Transparency is key. Encouraging people to disclose how they used AI allows for honest conversations about what counts as misuse versus smart augmentation. Institutions — academic and professional — can lead the way by creating environments where such disclosures are normalized and even rewarded. Instead of asking “did you use AI?” we should ask: How did you use it? What parts did you contribute? What judgments did you make?
We need to treat AI collaboration as a skill in its own right – an understanding that is already occurring. Knowing how to prompt, question, verify, and reframe AI output is not trivial. It requires creativity, clarity, and critical thinking. Just as using a calculator doesn’t mean someone can’t do math, using a chatbot doesn’t mean someone lacks ideas. In fact, using AI effectively — balancing its capabilities with your own judgment — will become a hallmark of high competence in the near future.
That said, limitations are critical in education especially. No system can function if it doesn’t assess whether students can perform basic tasks on their own. Grades and degrees must reflect a person’s actual knowledge and capabilities – and in most fields a merely rudimentary knowledge combined with AI skills should not be enough. That means maintaining testing environments where no digital assistance is allowed: no AI, no devices, no auto-complete. Not because we fear AI, but because we need baselines for unassisted human performance. Just as a pilot must demonstrate the ability to fly without autopilot, a student must be able to reason and write without AI.
If we abandon those baselines, we risk something greater than declining standards. We risk allowing AI to become a counterfeit version of ourselves — standing in for skills and thought processes we no longer bother to develop. A society full of people who rely on tools they don’t understand or control is not empowered. It is a hollow and brittle one.

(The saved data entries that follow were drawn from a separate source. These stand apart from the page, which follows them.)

(* ===== verification/OrderManager.v ===== *)
(** The order manager of the trading client:
    [src/apps/tick_to_trade/order_manager.hpp], with its data of
    [order_types.hpp], [strategy_ctx.hpp] and [strategy_policy.hpp].

    One state holds the manager and the arrays of the [StrategyCtx] it
    refers to.  The outstanding map is any [Table]; the timing wheel is
    [TimingWheel.v]'s, with one callback ([on_order_timeout]) whose context is
    the client order id.  [sys::monotonic_nanos()] is an argument, one per
    call; the relaxed atomic counters have one writer and are plain words;
    log lines are left out.  A signed overflow, a division by zero, an access
    outside an array and a failed assertion are [None].  A pointer into the
    map is the entry it points to: no handler writes through one, and each is
    last used before its entry is erased. *)
From S2P Require Import Prelude.
From S2P Require Import TableInterface.
From S2P Require Import TradingTypes.
From S2P Require Import HashMap.
From S2P Require Import Protocol.
From S2P Require Import TimingWheel.
Local Open Scope Z_scope.
Local Open Scope array_scope.

Module OMgr.
Import TW (TimingWheel).

(** * Data *)

Record Signal : Set := {
  sig_side : Side;
  sig_price : Z;
  sig_qty : Z;
  sig_symbol_id : Z;
}.

Record OrderInfo : Set := {
  oi_side : Side;
  oi_price : Z;
  oi_qty : Z;
  oi_symbol_id : Z;
  oi_send_ts : Z;
  oi_timer_handle : Z;
}.

Record ActiveOrder : Set := {
  ao_client_order_id : Z;
  ao_price : Z;
  ao_qty : Z;
  ao_resting : bool;
}.

Definition kSideCount : Z := 2.

(** [order_ctx_map_capacity]; the factor is 4. *)
Definition order_ctx_map_capacity (max_outstanding : Z) : option Z :=
  HM.round_up_capacity (u64 (max_outstanding * 4)).

(** The fields of [StrategyCtx] the manager reads and writes. *)
Record StrategyCtx : Set := {
  net_position : list Z;
  outstanding_per_symbol : list Z;
  active_orders : list ActiveOrder;
  cancel_buf : list CancelOrder;
  timeout_ids : list Z;
  max_symbols : Z;
  max_outstanding : Z;
  max_outstanding_per_symbol : Z;
}.

Inductive KillSwitchState : Set := kNormal | kCancelling | kDraining | kComplete.

#[export] Instance KillSwitchState_eq_dec : EqDecision KillSwitchState.
Proof. solve_decision. Defined.

(** The pre-trade checks, in the order they are made. *)
Inductive RiskCheck : Set :=
  | rcKillSwitch | rcOutstanding | rcPerSymbol | rcSize | rcNotional | rcRate | rcPosition.

#[export] Instance RiskCheck_eq_dec : EqDecision RiskCheck.
Proof. solve_decision. Defined.

(** The atomic counters; [risk_rejects] is the family [risk_rejects_*_]. *)
Record Counters : Type := {
  acks_received : Z;
  rejects_received : Z;
  fills_received : Z;
  total_fill_qty : Z;
  modifies_sent : Z;
  modifies_acked : Z;
  modifies_rejected : Z;
  timeouts_fired : Z;
  risk_rejects : RiskCheck → Z;
}.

So we need to evolve our cultural expectations around authorship and effort. That means distinguishing between mindless automation and thoughtful collaboration. AI is here to stay, and the institutions that figure out how to integrate it with integrity will have a distinct advantage. If we get this balance right, AI can make us sharper, faster, and more capable. If we get it wrong, it will yield mediocre humans with diluted standards. The choice is not between mastery and honesty. We need them both.
Veteran entrepreneur Ronni Zahavi is the founder and CEO of HiBob, an HR technology innovator and AI-driven unicorn.

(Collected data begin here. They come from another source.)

Lemma core_insert o s now h m :
  core o → signal_ok o s → outstanding_count_ o < max_outstanding (ctx_ o) → 1 <= tokens_ o →
  next_order_id_ o + 1 < 2 ^ 64 → is_u64 h → tbl_wf m →
  tbl_map m = <[next_order_id_ o := info_of s now h]> (orders o) → orders o !! next_order_id_ o = None →
  ∃ o', (o1 ← add_per_symbol (with_map (with_next_order_id o (next_order_id_ o + 1)) m (u32 (outstanding_count_ o + 1)))
                (u32 (sig_symbol_id s - 1)) 1;
         actives ← storeZ (active_orders (ctx_ o1)) (active_index (u32 (sig_symbol_id s - 1)) (sig_side s)) (slot_of o s);
         Some (with_tokens (with_ctx o1 (ctx_active (ctx_ o1) actives)) (u32 (tokens_ o1 - 1)) (last_refill_ts_ o1))) = Some o' ∧
    core o' ∧ same_limits o o' ∧ outstanding_ o' = m ∧ timeout_wheel_ o' = timeout_wheel_ o ∧
    net_position (ctx_ o') = net_position (ctx_ o) ∧ kill_switch_state_ o' = kill_switch_state_ o ∧
    counters_ o' = counters_ o ∧ next_order_id_ o' = next_order_id_ o + 1 ∧ tokens_ o' = tokens_ o - 1 ∧
    last_refill_ts_ o' = last_refill_ts_ o ∧ last_advance_ns_ o' = last_advance_ns_ o ∧
    active_orders (ctx_ o') = (active_orders (ctx_ o)).[active_index (sig_symbol_id s - 1) (sig_side s) <- slot_of o s].
Proof.
  intros [Hc Ht Hw Hcnt Hlim Hnx Hinfo Hper Hact Htok Hclk] (Hs & Hd & _ & Hq) Hroom Htk Hnext Hh Hwf Hm Hfresh.
  pose proof (c_orders _ Hc) as Hmo. pose proof (c_symbols _ Hc) as Hms. pose proof (c_bucket _ Hc) as Hbk.
  rewrite (u32_id (outstanding_count_ o + 1)) by mlia.
  set (o1 := with_map _ m _).
  assert (config o1) as Hc1 by (by eapply config_frame).
  rewrite (add_per_symbol_spec o1 _ _ (symbol_count (orders o) (sig_symbol_id s)) Hc1 Hs (Hper _ Hs)). cbn [mbind option_bind].
  rewrite (u32_id (sig_symbol_id s - 1)) by mlia.
  pose proof (active_index_range o _ _ Hc Hs Hd) as Hai. simpl. rewrite storeZ_Some by done. cbn [mbind option_bind].
  rewrite (u32_id (tokens_ o - 1)) by mlia. eexists. split; [done |]. set (o' := with_tokens _ _ _).
  assert (orders o' = <[next_order_id_ o := info_of s now h]> (orders o)) as Ho by exact Hm.
  assert (size (orders o') = S (size (orders o))) as Hsz by (rewrite Ho; by apply map_size_insert_None).
  pose proof (symbol_count_range (orders o) (sig_symbol_id s)) as Hscr.
  split; [| by repeat split]. split; try done.
  - eapply config_frame; [exact Hc | done |]. repeat split; simpl; by rewrite length_setZ.
  - rewrite Hsz. simpl. lia.
  - simpl. lia.
  - simpl. lia.
  - intros k i. rewrite Ho. simpl. intros [[<- <-] | [Hne Hk]]%lookup_insert_Some; [simpl; repeat split; (done || lia || apply Hh) |].
    destruct (Hinfo k i Hk) as [Hkr Hrest]. split; [lia | exact Hrest].
  - intros t Htr. simpl. rewrite Ho, symbol_count_insert by done. simpl.
    pose proof (getZ_Some _ _ _ (Hper _ Hs)). rewrite getZ_setZ by done.
    destruct (decide (sig_symbol_id s - 1 = t - 1)) as [E | E].
    + assert (sig_symbol_id s = t) as <- by lia. rewrite bool_decide_true by done. simpl. f_equal. apply u32_id. mlia.
    + rewrite bool_decide_false by lia. simpl. rewrite Z.add_0_r. by apply Hper.
  - intros t d a Htr Hdn. simpl. rewrite getZ_setZ by done. rewrite Ho.
    destruct (decide (active_index (sig_symbol_id s - 1) (sig_side s) = active_index (t - 1) d)) as [E | E].
    + intros [= <-] _. apply active_index_inj in E as [Es <-]; [| done | done]. exists (info_of s now h).
      simpl. rewrite lookup_insert_eq. split; [done |]. split; [lia | done].
    + intros Ha Har. destruct (Hact t d a Htr Hdn Ha Har) as (i & Hi & ? & ?). exists i. split; [| done].
      apply lookup_insert_Some. right. split; [| done]. intros E'. rewrite <- E', Hfresh in Hi. done.
  - simpl. lia.
Qed.

Lemma place_order_spec o s now :
  core o → timers_ok o [] → signal_ok o s → outstanding_count_ o < max_outstanding (ctx_ o) → 1 <= tokens_ o →
  next_order_id_ o + 1 < 2 ^ 64 →
  ∃ o' out, place_order ndebug o s (u32 (sig_symbol_id s - 1)) now = Some (o', out) ∧
    core o' ∧ timers_ok o' [] ∧ same_limits o o' ∧ net_position (ctx_ o') = net_position (ctx_ o) ∧
    kill_switch_state_ o' = kill_switch_state_ o ∧ counters_ o' = counters_ o ∧
    next_order_id_ o' = next_order_id_ o + 1 ∧ last_refill_ts_ o' = last_refill_ts_ o ∧
    last_advance_ns_ o' = last_advance_ns_ o ∧ placed o s now o' out.
Proof.
  intros Hcore Htm Hsig Hroom Htk Hnext. pose proof Hcore as [Hc Ht Hw Hcnt Hlim Hnx Hinfo Hper Hact Htok Hclk].
  pose proof (c_timeout _ Hc) as Hdl. fold (delay_of o) in Hdl. pose proof (size_timers o Htm) as Hsz.
  pose proof (rest_schedule ndebug (timeout_wheel_ o) tt (next_order_id_ o) (delay_of o) Hw Hdl) as Hsch.
  rewrite bool_decide_true in Hsch by (pose proof (c_timers _ Hc); unfold timers in Hsz; lia).
  destruct Hsch as (w & h & Es & Hw1 & Hh & Hh0 & Hno & Hp & Hws & Hmt).
  assert (orders o !! next_order_id_ o = None) as Hfresh.
  { destruct (orders o !! next_order_id_ o) as [i |] eqn:E; [| done]. destruct (Hinfo _ _ E) as (? & _). lia. }
  destruct (rest_dims ndebug (timeout_wheel_ o) Hw) as [Hwd _].
  unfold place_order. rewrite (u64_id (next_order_id_ o + 1)) by mlia. simpl (order_timeout_ns_ _). fold (delay_of o).
  rewrite (u64_id (delay_of o)) by mlia. simpl (timeout_wheel_ _). rewrite Es. cbn [mbind option_bind].
  fold (info_of s now h).
  destruct (tbl_insert_spec (outstanding_ o) (next_order_id_ o) (info_of s now h) Ht) as (m & b & Ei & Hwf & Hb).
  simpl (outstanding_ _). rewrite Ei. cbn [mbind option_bind]. destruct b; cbn [negb].
  - destruct Hb as [_ Hm]. pose proof (core_wheel ndebug o w Hcore Hw1 Hmt Hws) as Hcore1.
    destruct (core_insert (with_wheel o w) s now h m Hcore1 Hsig Hroom Htk Hnext Hh Hwf Hm Hfresh)
      as (o' & E & Hc' & Hsl & Ho & Hwh & Hnp & Hk & Hcn & Hn & Htok' & Hlr & Hla & Hac).
    exists o', (Some (order_of o s now)). split.
    { apply bind_inv in E as (o1 & E1 & E). apply bind_inv in E as (acts & E2 & E). simpl in E.
      change (with_map (with_wheel (with_next_order_id o (next_order_id_ o + 1)) w) m
        (u32 (outstanding_count_ (with_wheel (with_next_order_id o (next_order_id_ o + 1)) w) + 1)))
        with (with_map (with_next_order_id (with_wheel o w) (next_order_id_ o + 1)) m (u32 (outstanding_count_ o + 1))).
      simpl in E1. rewrite E1. cbn [mbind option_bind]. fold (slot_of o s). change (slot_of (with_wheel o w) s) with (slot_of o s) in E2.
      rewrite E2. cbn [mbind option_bind]. by injection E as <-. }
    split; [done |]. assert (timers o' = <[h := (delay_of o, tt, next_order_id_ o)]> (timers o)) as Htm'.
    { unfold timers. rewrite Hwh. exact Hp. }
    assert (orders o' = <[next_order_id_ o := info_of s now h]> (orders o)) as Hor by (unfold orders at 1; by rewrite Ho).
    split.
    { destruct Htm as [Ha Hb]. unfold timers_ok. rewrite Htm', Hor. split.
      - intros h' v [[<- <-] | [Hne Hv]]%lookup_insert_Some.
        + exists (info_of s now h). simpl. rewrite lookup_insert_eq. split; [done |]. split; [done | apply not_elem_of_nil].
        + destruct (Ha h' v Hv) as (i & Hi & ? & ?). exists i. split; [| done]. apply lookup_insert_Some. right.
          split; [| done]. intros E'. rewrite <- E', Hfresh in Hi. done.
      - intros k i [[<- <-] | [Hne Hk']]%lookup_insert_Some _.
        + exists (delay_of o). simpl. apply lookup_insert_eq.
        + destruct (Hb k i Hk') as [d Hd]; [apply not_elem_of_nil |]. exists d. apply lookup_insert_Some. right.
          split; [| done]. intros E'. unfold timers in Hd. rewrite <- E', Hno in Hd. done. }
    do 7 (split; [done |]). split; [done |]. exists h. split; [by apply not_elem_of_dom |]. done.
  - subst m. assert (is_Some (pending w !! h)) as Hsome by (rewrite Hp, lookup_insert_eq; by eexists).
    destruct (rest_cancel ndebug w h Hw1 Hh) as (w2 & E2 & Hw2 & Hp2 & Hws2 & Hmt2).
    simpl (timeout_wheel_ _). rewrite E2. cbn [mbind option_bind]. eexists _, None. split; [done |]. simpl (outstanding_count_ _).
    set (o' := with_wheel _ _).
    assert (timers o' = timers o) as Htm'.
    { unfold timers. simpl. rewrite Hp2, Hp, delete_insert_id; done. }
    assert (orders o' = orders o) as Hor by done.
    split.
    { split; try done; simpl; try lia.
      - eapply config_frame; [exact Hc | done |]. repeat split; simpl; congruence.
      - intros k i Hk. destruct (Hinfo k i Hk) as [Hkr Hrest]. split; [lia | exact Hrest]. }
    split; [by eapply timers_ok_frame |]. do 7 (split; [done |]). do 4 (split; [done |]). split; [done | by exists h].
Qed.

(** * The checks *)

(** The bucket after its refill, and the time of that refill. *)
Definition refilled o (now : Z) : Z * Z :=
  let n := u32 (Z.quot (now - last_refill_ts_ o) (refill_interval_ns_ o)) in
  if bool_decide (now - last_refill_ts_ o >= refill_interval_ns_ o)
  then (Z.min (u32 (tokens_ o + n)) (bucket_capacity_ o), last_refill_ts_ o + n * refill_interval_ns_ o)
  else (tokens_ o, last_refill_ts_ o).

Lemma refill_spec o now :
  core o → 0 <= now < 2 ^ 63 →
  refill o now = Some (with_tokens o (refilled o now).1 (refilled o now).2) ∧
  0 <= (refilled o now).1 <= bucket_capacity_ o ∧ 0 <= (refilled o now).2 < 2 ^ 63.
Proof.
  intros Hc Hn. destruct (v_clock _ _ Hc) as [Hr _]. pose proof (v_tokens _ _ Hc) as Ht.
  pose proof (c_refill _ (v_config _ _ Hc)) as Hi. pose proof (c_bucket _ (v_config _ _ Hc)) as Hb.
  unfold refill, refilled. rewrite check_s64_ok by mlia. cbn [mbind option_bind].
  destruct (bool_decide_reflect (now - last_refill_ts_ o >= refill_interval_ns_ o)) as [Hge | Hlt].
  - rewrite bool_decide_false by lia. set (q := Z.quot _ _).
    assert (0 <= q ∧ q * refill_interval_ns_ o <= now - last_refill_ts_ o) as [Hq0 Hq].
    { unfold q. rewrite Z.quot_div_nonneg by lia. split; [apply Z.div_pos; lia |]. rewrite Z.mul_comm. apply Z.mul_div_le. lia. }
    assert (0 <= u32 q <= q) as Hu by (unfold u32; split; [apply Z.mod_pos_bound; lia | apply Z.mod_le; lia]).
    assert (0 <= u32 q * refill_interval_ns_ o <= now - last_refill_ts_ o) as Hadv by nia.
    rewrite !check_s64_ok by mlia. cbn [mbind option_bind]. rewrite check_s64_ok by mlia. cbn [mbind option_bind fst snd].
    split; [done |]. pose proof (u32_range (tokens_ o + u32 q)) as Hur. unfold is_u32 in Hur. lia.
  - split; [by destruct o | simpl; lia].
Qed.

Definition projected o s : Z :=
  let p := default 0 ((net_position (ctx_ o)).[sig_symbol_id s - 1]) in
  if bool_decide (sig_side s = kBid) then p + sig_qty s else p - sig_qty s.

(** The first check, in the documented order, that a signal fails. *)
Definition verdict o s (now : Z) : option RiskCheck :=
  if bool_decide (kill_switch_state_ o ≠ kNormal) then Some rcKillSwitch
  else if bool_decide (Z.of_nat (size (orders o)) >= max_outstanding (ctx_ o)) then Some rcOutstanding
  else if bool_decide (symbol_count (orders o) (sig_symbol_id s) >= max_outstanding_per_symbol (ctx_ o))
  then Some rcPerSymbol
  else if bool_decide (sig_qty s > max_order_size_ o) then Some rcSize
  else if bool_decide (sig_price s * sig_qty s > max_notional_ o) then Some rcNotional
  else if bool_decide ((refilled o now).1 = 0) then Some rcRate
  else if bool_decide (Z.abs (projected o s) > max_position_ o) then Some rcPosition
  else None.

Welcome Mr. Zahavi! Looking forward to future articles containing valuable insights into AI and the new world!
It has been proven that AI can both lie and just make things up. This along with the fact that it never shows the "thought" or logical process steps it took to create the content, or the source material used makes it dangerous. One view of AI is that it is just a super librarian, searching for material instantly instead of requiring laborious multiple searches by a human. Its major flaws are that it provides material with no validation of what it produces and with the lying and making things up, it can be disastrous if mindlessly used by lazy people. Lastly, its use can slowly degrade the users cognitive abilities as they no longer have to think or problem solve.